PINE BLUFF – As summer temperatures rise, ranchers should make sure their animals stay cool, said David Fernandez, livestock specialist and interim dean of graduate studies and continuing education at the University of Arkansas at Pine Bluff, in a recent press release.
Overheating can cause animals to lose their appetite, get tired and, in extreme cases, die, the press release said.
“Four animals don’t have to live in air-conditioned comfort – they are well adapted to both the heat and cold of Arkansas,” he said. “However, providing shade and cool water can help reduce productivity losses and make your livestock more comfortable in hot summer weather.”
Animals gain heat through two processes – conduction and radiation. Conduction occurs when heat is transferred from an object to an animal, such as when an animal is heated while lying on a hot floor. Radiation, on the other hand, occurs when sunlight hits an animal’s body and the resulting heat is absorbed.
Darker animals absorb more heat from radiation than light animals, he said. Some animals have light hair but dark skin, so they can warm up faster than you would expect.
“Animals also generate heat internally when they metabolize food,” Fernandez said. “Between internal heat development and external warming on hot days, an animal can overheat.”
Overheating causes animals to stop eating and increase their heart and breathing rates. Severely affected animals can become weak and no longer stand. Extremely high temperatures – over 107 degrees – can lead to the death of the animal, it says in the message.
“Other side effects of heat stress include impaired weight gain and reproductive failure, especially in men,” said Fernandez. “Overheating can also suppress the immune system, which can lead to outbreaks of diseases like pneumonia in particularly hot weather.”

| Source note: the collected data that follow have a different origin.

(* ===== verification/Scrypt.v ===== *)
(** crypto/scrypt.h and crypto/scrypt.cpp: PBKDF2 over HMAC-SHA-256, and scrypt with one
    block, the hash of the first header.

    SHA256_Init, SHA256_Update and SHA256_Final are functions of OpenSSL; they are the
    operations of the class [OpensslSha256].  [None] is undefined behaviour of C++: an
    overflow of an [int], or a null pointer.  Arrays that nothing has set are arguments. *)

From S2P Require Import Prelude.

(** ** OpenSSL *)

Class OpensslSha256 := {
  SHA256_CTX : Type;
  SHA256_Init : SHA256_CTX;
  SHA256_Update : SHA256_CTX -> list Z -> SHA256_CTX;
  SHA256_Final : SHA256_CTX -> list Z
}.

Section Scrypt.
Context {O : OpensslSha256}.

(** ** HMAC *)

Record HMAC_SHA256Context := HmacCtx { ictx : SHA256_CTX; octx : SHA256_CTX }.

(** [memset(pad, b, 64); for (i = 0; i < Klen; i++) pad[i] ^= K[i];] *)
Definition hmac_pad (b : Z) (K : list Z) : list Z :=
  for_range 0 (length K) (fun i pad => <[i := Z.lxor (pad !!! i) (K !!! i)]> pad) (replicate 64 b).

Definition HMAC_SHA256_Init (K : list Z) : HMAC_SHA256Context :=
  let K := if (64 <? length K)%nat then SHA256_Final (SHA256_Update SHA256_Init K) else K in
  HmacCtx (SHA256_Update SHA256_Init (hmac_pad 0x36 K)) (SHA256_Update SHA256_Init (hmac_pad 0x5c K)).

Definition HMAC_SHA256_Update (ctx : HMAC_SHA256Context) (input : list Z) : HMAC_SHA256Context :=
  HmacCtx (SHA256_Update ctx.(ictx) input) ctx.(octx).

Definition HMAC_SHA256_Final (ctx : HMAC_SHA256Context) : list Z :=
  let ihash := SHA256_Final ctx.(ictx) in
  SHA256_Final (SHA256_Update ctx.(octx) ihash).

(** ** PBKDF2 *)

Definition scrypt_be32enc (x : Z) : list Z :=
  [Z.land (Z.shiftr x 24) 0xff; Z.land (Z.shiftr x 16) 0xff; Z.land (Z.shiftr x 8) 0xff; Z.land x 0xff].

(** A turn of [for (j = 2; j <= c; j++)] on [U] and [T] *)
Definition pbkdf2_round (passwd : list Z) (UT : list Z * list Z) : list Z * list Z :=
  let '(U, T) := UT in
  let U := HMAC_SHA256_Final (HMAC_SHA256_Update (HMAC_SHA256_Init passwd) U) in
  (U, for_range 0 32 (fun k T => <[k := Z.lxor (T !!! k) (U !!! k)]> T) T).

Definition pbkdf2_block (passwd : list Z) (PShctx : HMAC_SHA256Context) (c : Z) (i : nat) : list Z :=
  let ivec := scrypt_be32enc (u32 (Z.of_nat i + 1)) in
  let U := HMAC_SHA256_Final (HMAC_SHA256_Update PShctx ivec) in
  (Nat.iter (Z.to_nat (c - 1)) (pbkdf2_round passwd) (U, U)).2.

(** [for (i = 0; i * 32 < dkLen; i++)] has [(dkLen + 31) / 32] turns. *)
Definition PBKDF2_SHA256 (passwd salt : list Z) (c : Z) (buf : list Z) (dkLen : nat) : list Z :=
  let PShctx := HMAC_SHA256_Update (HMAC_SHA256_Init passwd) salt in
  for_range 0 ((dkLen + 31) / 32) (fun i buf =>
    let T := pbkdf2_block passwd PShctx c i in
    let clen := Nat.min 32 (dkLen - i * 32) in
    write_at (i * 32) (take clen T) buf) buf.

(** ** Salsa20 *)

Definition salsa_ROTL (a b : Z) : Z := Z.lor (u32 (Z.shiftl a b)) (Z.shiftr a (32 - b)).

(** [x_d ^= ROTL(x_a + x_b, r);] *)
Record salsa_line := Line { line_d : nat; line_a : nat; line_b : nat; line_r : Z }.

Definition salsa_exec (x : list Z) (s : salsa_line) : list Z :=
  <[s.(line_d) := Z.lxor (x !!! s.(line_d)) (salsa_ROTL (u32 (x !!! s.(line_a) + x !!! s.(line_b))) s.(line_r))]> x.

Definition salsa_columns : list salsa_line :=
  [
   Line 4 0 12 7; Line 9 5 1 7; Line 14 10 6 7; Line 3 15 11 7;
   Line 8 4 0 9; Line 13 9 5 9; Line 2 14 10 9; Line 7 3 15 9;
   Line 12 8 4 13; Line 1 13 9 13; Line 6 2 14 13; Line 11 7 3 13;
   Line 0 12 8 18; Line 5 1 13 18; Line 10 6 2 18; Line 15 11 7 18].

Definition salsa_rows : list salsa_line :=
  [
   Line 1 0 3 7; Line 6 5 4 7; Line 11 10 9 7; Line 12 15 14 7;
   Line 2 1 0 9; Line 7 6 5 9; Line 8 11 10 9; Line 13 12 15 9;
   Line 3 2 1 13; Line 4 7 6 13; Line 9 8 11 13; Line 14 13 12 13;
   Line 0 3 2 18; Line 5 4 7 18; Line 10 9 8 18; Line 15 14 13 18].

(** The new [B] *)
Definition xor_salsa8 (B Bx : list Z) : list Z :=
  let B := zip_with Z.lxor B Bx in
  let x := Nat.iter 4 (fun x => fold_left salsa_exec (salsa_columns ++ salsa_rows) x) B in
  zip_with (fun b x => u32 (b + x)) B x.

(** ** scrypt *)

Definition scrypt_le32dec (p : list Z) : Z :=
  u32 (p !!! 0%nat + Z.shiftl (p !!! 1%nat) 8 + Z.shiftl (p !!! 2%nat) 16 + Z.shiftl (p !!! 3%nat) 24).
Definition scrypt_le32enc (x : Z) : list Z :=
  [Z.land x 0xff; Z.land (Z.shiftr x 8) 0xff; Z.land (Z.shiftr x 16) 0xff; Z.land (Z.shiftr x 24) 0xff].

(** [xor_salsa8(&X[0], &X[16]); xor_salsa8(&X[16], &X[0]);] *)
Definition salsa_pair (X : list Z) : list Z :=
  let X0 := xor_salsa8 (take 16 X) (drop 16 X) in
  X0 ++ xor_salsa8 (drop 16 X) X0.

(** The loops over [i < N]: the first stores the blocks in [V], the second looks them up. *)
Definition fill_V (N : Z) (V X : list Z) : list Z * list Z :=
  for_range 0 (Z.to_nat N) (fun i st => let '(V, X) := st in (write_at (Z.to_nat (u32 (32 * Z.of_nat i))) X V, salsa_pair X)) (V, X).
Definition mix_V (N : Z) (V X : list Z) : list Z :=
  for_range 0 (Z.to_nat N) (fun _ X =>
    let j := Z.to_nat (u32 (32 * Z.land (X !!! 16%nat) (N - 1))) in
    salsa_pair (zip_with Z.lxor X (read_at j 32 V))) X.

(** The arrays [B] and [output], and the words of [scratchpad] *)
Definition scrypt_N_1_1_256_sp_generic (B output : list Z) (input V : list Z) (Nfactor : Z) : option (list Z) :=
  let B := PBKDF2_SHA256 input input 1 B 128 in
  let X := map (fun k => scrypt_le32dec (read_at (4 * k) 4 B)) (seq 0 32) in
  if 31 <=? Nfactor + 1 then None
  else
    let N := Z.shiftl 1 (Nfactor + 1) in
    let '(V, X) := fill_V N V X in
    let X := mix_V N V X in
    let B := concat (map scrypt_le32enc X) in
    Some (PBKDF2_SHA256 input B 1 output 32).

(** [scratchpad] is what malloc returns; a null pointer is not checked.  The size that
    is asked for is computed as an [int]. *)
Definition scrypt_N_1_1_256 (B output : list Z) (scratchpad : option (list Z)) (input : list Z) (Nfactor : Z) : option (list Z) :=
  if 24 <=? Nfactor + 1 then None
  else V ← scratchpad; scrypt_N_1_1_256_sp_generic B output input V Nfactor.

End Scrypt.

To reduce the risk of their livestock overheating, producers should understand how the animals naturally stay cool.
“Animals naturally keep cool in a number of ways,” Fernandez said. “They reduce their activity and seek shade, where they can often be found lying down. They can pant or, in the case of horses and Brahmin cattle, sweat.”
To ensure the safety of their animals, Fernandez recommends producers follow these tips:
• Keep drinking water cool. Since drinking cool water helps animals maintain a healthy temperature, producers should try to guarantee their animals a source of cool water. Simply placing a shadow over a water trough or tank can make the water quite cool.
• Provide shady places. Shade reduces the heating of an animal by radiation and allows heat to dissipate from its body. Shade can come from trees in the pasture or from portable self-made structures under which the animals can rest.
• Avoid working animals during the hottest time of the day. Increased activity can overheat their already hot bodies and cause heat stress.
• Shear sheep only in spring. So the wool has a chance to grow a little. Sheep with about an inch of wool are cooler than freshly shorn sheep and are less likely to get sunburn.